Cette tension est visible dans les transports et le carburant. Les projets visant à placer la Great Western Railway sous le contrôle du gouvernement témoignent d'une pression politique continue pour garantir les services essentiels, tandis que la suggestion selon laquelle le carburéacteur de qualité américaine pourrait être utilisé plus largement en Europe souligne les inquiétudes quant à une éventuelle tension d'approvisionnement si le conflit au Moyen-Orient perturbe les flux d'énergie.
La même fragilité se manifeste plus près des ménages. Les agents immobiliers de Jersey décrivent le marché immobilier comme incertain dans un contexte de troubles mondiaux, rappelant que les chocs géopolitiques peuvent affaiblir la confiance même lorsque les fondamentaux locaux sont relativement stables.
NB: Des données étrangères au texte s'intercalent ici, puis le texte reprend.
(** * Anthropic <-> OpenAI translation layer of copilot-api

    A shallow embedding of
    - [services/anthropic/converters.ts]: request, tool, tool-choice and
      response translation,
    - [services/anthropic/streaming.ts]: the streaming transcoder,
    - [lib/tokenizer.ts]: the token estimator,
    - [services/copilot/create-chat-completions.ts]: what is done to the
      messages before they are sent,
    - the streaming branch and the choice of the model of
      [routes/anthropic/handler.ts],
    followed by the properties established about them.

    Conventions.  A JavaScript string is a Rocq [string]; a number that the
    code only counts with is a [nat] or a [Z]; an optional field is an
    [option]; a thrown exception is an explicit result.  The generator of
    [streaming.ts] yields one SSE frame
    [event: <type>\ndata: <JSON of the event>\n\n] per event: the embedding
    keeps the event object and leaves the framing out. *)

From stdpp Require Import gmap strings list pretty.

Open Scope string_scope.
Open Scope list_scope.

(** ** JavaScript values and built-ins *)

(** What [JSON.parse] can return, and what a field typed [any] or
    [Record<string, any>] can hold.  The code under study builds and
    passes such values on and never computes with the numbers in them;
    [JNum] carries the integers. *)
#[warnings="-register-all"]
Inductive JSValue : Type :=
  | JNull
  | JBool (b : bool)
  | JNum (n : Z)
  | JStr (s : string)
  | JArr (items : list JSValue)
  | JObj (fields : list (string * JSValue)).

(** [typeof v === "object" && v !== null] *)
Definition isNonNullObject (v : JSValue) : bool :=
  match v with
  | JArr _ | JObj _ => true
  | _ => false
  end.

(** Truthiness of an optional string: [undefined], [null] and [""] are falsy. *)
Definition truthy (o : option string) : option string :=
  match o with
  | Some s => if String.eqb s "" then None else Some s
  | None => None
  end.

(** [a || b] on an optional string with a string default. *)
Definition orElse (o : option string) (d : string) : string :=
  match truthy o with
  | Some s => s
  | None => d
  end.

(** A place where the declared type has an object, as it can be at run
    time: the JSON text of a chunk, or a value typed [any], can have
    [null] there, or nothing at all. *)
Inductive Nullable (A : Type) : Type :=
  | IsNull
  | IsUndefined
  | Present (value : A).

Arguments IsNull {A}.
Arguments IsUndefined {A}.
Arguments Present {A} value.
(** * Sound-Equalizer: the peaking-EQ filter chain and its utilities

    A shallow embedding of [python-equalizer/audio_processor.py] and of
    the preset logic of [python-equalizer/equalizer.py].

    Conventions of the embedding.
    - Python floats and NumPy float arrays are real numbers and lists of
      real numbers: arithmetic is exact and total (division is Rocq's
      total division), so "within floating tolerance" reads as equality
      and rounding ([astype(np.float32)]) is the identity on values.
    - An exception is a value: [Raise e]. A method of a mutable object
      takes the object and returns it next to its result, also when it
      raises, because a Python exception does not undo earlier mutation.
    - The three-element coefficient arrays [b] and [a] are triples, the
      two-element delay line [zi]/[zf] is a pair; [None] in
      [filter_states] is [None], a stored delay line [z] is [Some z].
    - NumPy and SciPy routines ([linspace], [lfilter], [lfilter_zi],
      [freqz], ...) are library code: they are given by their documented
      meaning.
    - Two paths of the program are not followed by the embedding. A
      sample rate of zero makes [get_filter_coefficients] raise
      [ZeroDivisionError], where the division of the reals is total.
      For an empty input SciPy's [lfilter] returns a delay line it has
      not written, where [lfilter] here returns the one it was given;
      so the delay lines [process_block] stores when it runs an Active
      band on an empty block are not those of the program. *)

From Stdlib Require Import Reals Lra Lia ZArith Ascii String.
From Stdlib.Strings Require Byte.
From stdpp Require Import base option list strings pretty gmap.

#[global] Instance R_eq_dec : EqDecision R := Req_dec_T.

Local Open Scope R_scope.

(** ** Exceptions *)

Inductive exn : Type :=
  | IndexError
  | ValueError
  | LinAlgError
  | TypeError.

Inductive result (A : Type) : Type :=
  | Ok (a : A)
  | Raise (e : exn).
Arguments Ok {A} a.
Arguments Raise {A} e.

#[global] Instance result_ret : MRet result := fun _ a => Ok a.
#[global] Instance result_bind : MBind result := fun _ _ f m =>
  match m with
  | Ok a => f a
  | Raise e => Raise e
  end.

Definition is_ok {A} (r : result A) : bool :=
  match r with Ok _ => true | Raise _ => false end.

(** [l[i]] on a Python list or a one-dimensional array, [i >= 0]. *)
Definition index {A} (l : list A) (i : nat) : result A :=
  match l !! i with
  | Some x => Ok x
  | None => Raise IndexError
  end.

(** ** EqualizerBand *)

Definition vec3 : Type := R * R * R.
Definition state : Type := R * R.

Record EqualizerBand : Type := mkBand {
  frequency : R;
  gain_db : R;
  q_factor : R
}.

(** The taps of the band, for a sample rate other than zero (at zero
    the division in [w0] raises [ZeroDivisionError] in Python). *)
Definition get_filter_coefficients (self : EqualizerBand) (sample_rate : R)
  : vec3 * vec3 :=
  let gain_linear := Rpower 10 (gain_db self / 20) in
  let w0 := 2 * PI * frequency self / sample_rate in
  let alpha := sin w0 / (2 * q_factor self) in
  let cos_w0 := cos w0 in
  let b0 := 1 + alpha * gain_linear in
  let b1 := -2 * cos_w0 in
  let b2 := 1 - alpha * gain_linear in
  let a0 := 1 + alpha / gain_linear in
  let a1 := -2 * cos_w0 in
  let a2 := 1 - alpha / gain_linear in
  ((b0 / a0, b1 / a0, b2 / a0), (1, a1 / a0, a2 / a0)).
(** * pyOptSparseDriver: the OpenMDAO adapter for pyoptsparse

    A shallow embedding of [pyoptsparse_driver.py].  The adapter is glue
    between two external parties, and the embedding keeps that shape:

    - the host framework (OpenMDAO: parameters, objectives, constraints,
      [run_iteration], [set_parameter_by_name], [workflow.calc_gradient])
      is an interface, a record of operations over an abstract host state;
    - the external solver (pyoptsparse) is a finite interaction tree that
      calls back into [objfunc] and [gradfunc] and finally returns a
      solution;
    - the adapter's own methods ([execute], [objfunc], [gradfunc]) are
      written in a state-and-exception monad over the driver's attributes,
      the host state and a log of the calls that leave the adapter.

    Python dictionaries are [gmap]s, ordered dictionaries and lists are
    [list]s, exceptions are values of [PyExc] carried by [Raise]. *)

From Stdlib Require Import ZArith QArith Qround Qabs String List Lia Lqa.
From stdpp Require Import gmap strings list fin_maps.

Set Warnings "-register-all".
Local Open Scope string_scope.

(* ===================================================================== *)
(** * Python values, types and exceptions *)
(* ===================================================================== *)

Module Py.

(** A Python float: a finite double denotes a rational number; the three
    special values are kept apart because [int] refuses them. *)
Inductive PyFloat : Type :=
| Fin (q : Q)
| PInf
| NInf
| NaN.

(** The classes the driver can meet in a parameter value or in metadata. *)
Inductive PyType : Type :=
| ty_NoneType
| ty_bool
| ty_int
| ty_long
| ty_int32
| ty_int64
| ty_float
| ty_float32
| ty_float64
| ty_str
| ty_list
| ty_tuple
| ty_set
| ty_ndarray.

(** The values.  An integer is a [Z], of one of the four integer classes
    that the driver can meet: the [int] and the [long] of Python 2 and
    the [int32] and [int64] of numpy.  The elements of a container are
    kept in order. *)
Inductive PyVal : Type :=
| VNone
| VBool (b : bool)
| VInt (z : Z)
| VLong (z : Z)
| VInt32 (z : Z)
| VInt64 (z : Z)
| VFloat (f : PyFloat)
| VFloat32 (f : PyFloat)
| VFloat64 (f : PyFloat)
| VStr (s : string)
| VList (l : list PyVal)
| VTuple (l : list PyVal)
| VSet (l : list PyVal)
| VNdarray (l : list PyVal).
(** What happens to the status message: a pass of the relay loop tail
    (with the replica-version choice of the vclock to report), TX
    processing [tx_pipe], the relay processing [relay_pipe]. *)
Inductive status_event :=
  | EvRelayLoop (old_version : bool) (r_vclock recv_vclock : vclock)
  | EvTxProcess
  | EvRelayProcess.

Definition relay_status_event (anon : bool) (id : nat) (s : relay_status)
    (ev : status_event) : option relay_status :=
  match ev with
  | EvRelayLoop old_version r_vclock recv_vclock =>
      Some (relay_status_loop_tail s
              (if old_version then r_vclock else recv_vclock))
  | EvTxProcess =>
      match tx_pipe_queued s with
      | O => Some s
      | S n =>
          status_msg_deliver anon id
            (mk_status (msg_route s) (status_vclock s) n (relay_pipe_queued s)
               (tx_pushes s) (tx_vclock s) (wal_relay_status s))
      end
  | EvRelayProcess =>
      match relay_pipe_queued s with
      | O => Some s
      | S n =>
          status_msg_deliver anon id
            (mk_status (msg_route s) (status_vclock s) (tx_pipe_queued s) n
               (tx_pushes s) (tx_vclock s) (wal_relay_status s))
      end
  end.

Fixpoint relay_status_run (anon : bool) (id : nat) (s : relay_status)
    (evs : list status_event) : option relay_status :=
  match evs with
  | [] => Some s
  | ev :: rest =>
      let* s1 := relay_status_event anon id s ev in
      relay_status_run anon id s1 rest
  end.

(** The pushed vclocks TX has processed: all of them but the one in
    [tx_pipe]. *)
Definition status_delivered (s : relay_status) : list vclock :=
  match msg_route s with
  | RouteTxStatusUpdate => removelast (tx_pushes s)
  | _ => tx_pushes s
  end.

(** Each vclock of [l] has another signature than the one before it,
    the first one than [prev]. *)
Fixpoint sums_change (prev : vclock) (l : list vclock) : Prop :=
  match l with
  | [] => True
  | v :: rest => vclock_sum prev <> vclock_sum v /\ sums_change v rest
  end.

(** What stays true of the status message, for a replica [id] ([anon]
    for an anonymous one), from a state whose status vclock was [v0] and
    whose [relay->tx.vclock] was [tv0], with nothing pushed. *)
Definition status_inv (anon : bool) (id : nat) (v0 tv0 : vclock)
    (s : relay_status) : Prop :=
  match msg_route s with
  | RouteNull => tx_pipe_queued s = 0%nat /\ relay_pipe_queued s = 0%nat
  | RouteTxStatusUpdate =>
      tx_pipe_queued s = 1%nat /\ relay_pipe_queued s = 0%nat /\
      tx_pushes s = status_delivered s ++ [status_vclock s]
  | RouteRelayStatusUpdate => tx_pipe_queued s = 0%nat /\ relay_pipe_queued s = 1%nat
  end /\
  wal_relay_status s =
    (if anon then [] else map (fun v => (id, v)) (status_delivered s)) /\
  sums_change v0 (tx_pushes s) /\
  status_vclock s = last (tx_pushes s) v0 /\
  tx_vclock s = last (status_delivered s) tv0.

(** The status message of a relay just created ([calloc]). *)
Definition RS_status : relay_status :=
  mk_status RouteNull vclock_create 0 0 [] vclock_create [].

Definition RS_events : list status_event :=
  [EvRelayLoop false vclock_create (vc1 3); EvRelayLoop false vclock_create (vc1 4);
   EvTxProcess; EvRelayLoop false vclock_create (vc1 5); EvRelayProcess;
   EvRelayLoop false vclock_create (vc1 5); EvRelayLoop false vclock_create (vc1 6)].

(* ================================================================== *)
(** * Properties *)

Lemma vclock_set_same (v : vclock) id x : vclock_set v id x id = x.
Proof. unfold vclock_set. rewrite Nat.eqb_refl. reflexivity. Qed.

Lemma vclock_set_other (v : vclock) id j x :
  j <> id -> vclock_set v id x j = v j.
Proof. intros H. unfold vclock_set. apply Nat.eqb_neq in H. now rewrite H. Qed.

(** ** The relay row filter *)

(** C7: at the relay edge a local row without replica id is dropped, a
    local row with one is sent as a NOP of the default group with no body
    and its lsn and replica id kept; a subscribe session (bound replica
    [id]) drops a row of replica [id] unless its lsn is at most
    [local_vclock_at_subscribe[id]], and a final-join session (no bound
    replica) sends every row that the local rule keeps.  A dropped row
    returns 0 and touches nothing; a sent row carries the relay's [sync],
    and is written with return code 0 unless [coio_write_xrow] fails, in
    which case nothing is written and the return code is -1. *)
Theorem relay_send_row_filter (r : relay) (p : xrow_header) :
  let forwarded := match relay_replica r with
                   | None => True
                   | Some id => replica_id p <> id \/
                       lsn p <= vclock_get (local_vclock_at_subscribe r) id
                   end in
  let written q := if relay_io_ok r then relay_out r ++ [q] else relay_out r in
  let rc := if relay_io_ok r then 0 else -1 in
  (group_id p = GROUP_LOCAL -> replica_id p = REPLICA_ID_NIL ->
     relay_send_row r p = (r, 0)) /\
  (group_id p = GROUP_LOCAL -> replica_id p <> REPLICA_ID_NIL -> forwarded ->
     relay_out (fst (relay_send_row r p)) =
       written (mk_row (replica_id p) (lsn p) (tsn p) (is_commit p) (tm p)
                  GROUP_DEFAULT IPROTO_NOP 0 (relay_sync r)) /\
     snd (relay_send_row r p) = rc) /\
  (group_id p <> GROUP_LOCAL -> forwarded ->
     relay_out (fst (relay_send_row r p)) =
       written (mk_row (replica_id p) (lsn p) (tsn p) (is_commit p) (tm p)
                  (group_id p) (type p) (bodycnt p) (relay_sync r)) /\
     snd (relay_send_row r p) = rc) /\
  (~ forwarded -> relay_send_row r p = (r, 0)).
Proof.
  intros forwarded written rc. subst forwarded written rc.
  unfold relay_send_row, relay_send, relay_io_ok.
  destruct (relay_io r) as [| c rest];
  [| destruct (Z.ltb_spec c 0) as [Hc | Hc];
     [rewrite (proj2 (Z.leb_gt 0 c) Hc) | rewrite (proj2 (Z.leb_le 0 c) Hc)]];
  destruct (Nat.eqb_spec (group_id p) GROUP_LOCAL) as [Hl | Hl];
  destruct (Nat.eqb_spec (replica_id p) REPLICA_ID_NIL) as [Hn | Hn];
  cbn [replica_id lsn];
  destruct (relay_replica r) as [id |];
  try destruct (Nat.eqb_spec (replica_id p) id) as [Hid | Hid];
  try destruct (Z.leb_spec (lsn p) (vclock_get (local_vclock_at_subscribe r) (replica_id p)))
    as [Hle | Hle];
  cbn [negb orb fst snd relay_out]; repeat split; intros; subst;
  solve [ reflexivity | congruence | lia | tauto
        | match goal with H : _ \/ _ |- _ => destruct H; [congruence | lia] end ].
Qed.

(** ** What the writer helpers leave alone *)

Lemma wal_opt_rotate_vclock (w : wal_writer) :
  w_vclock (fst (wal_opt_rotate w)) = w_vclock w.
Proof.
  unfold wal_opt_rotate, disk_call.
  destruct (xlog_open (current_wal w) && (wal_max_size w <=? offset (current_wal w)));
  cbn; [destruct (disk w) as [| rc rest] | destruct (xlog_open (current_wal w)) ];
  cbn; try reflexivity;
  try (destruct (negb (rc =? 0)); cbn; try reflexivity;
       destruct (gc_wal_vclock _); reflexivity);
  try (destruct (disk w) as [| rc rest]; cbn;
       [destruct (gc_wal_vclock _); reflexivity
       | destruct (negb (rc =? 0)); cbn; try reflexivity;
         destruct (gc_wal_vclock _); reflexivity]).
Qed.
Le secteur du logement a tendance à inciter rapidement à la prudence dans les décisions en matière de dépenses, d'investissement et de tarification.
La perturbation des services publics ajoute une autre couche. La démission du directeur général de South East Water après d’importantes pannes d’approvisionnement souligne à quel point la faiblesse des infrastructures peut devenir un problème économique et politique, en particulier lorsque les pannes de service affectent un grand nombre de clients et soulèvent des questions sur les dépenses en capital et la réglementation.
Dans le même temps, le régime de sanctions de l’UE semble contribuer à des tensions visibles sur l’économie russe après des séries répétées de restrictions, même si les effets restent mitigés et difficiles à isoler clairement. Pour l’Europe, le plus important est que la croissance reste confrontée à des obstacles liés aux risques d’approvisionnement liés aux conflits et à la faiblesse de la confiance, tandis que l’inflation, la réglementation et l’implication de l’État dans des secteurs clés restent centrales pour les décideurs politiques et les marchés.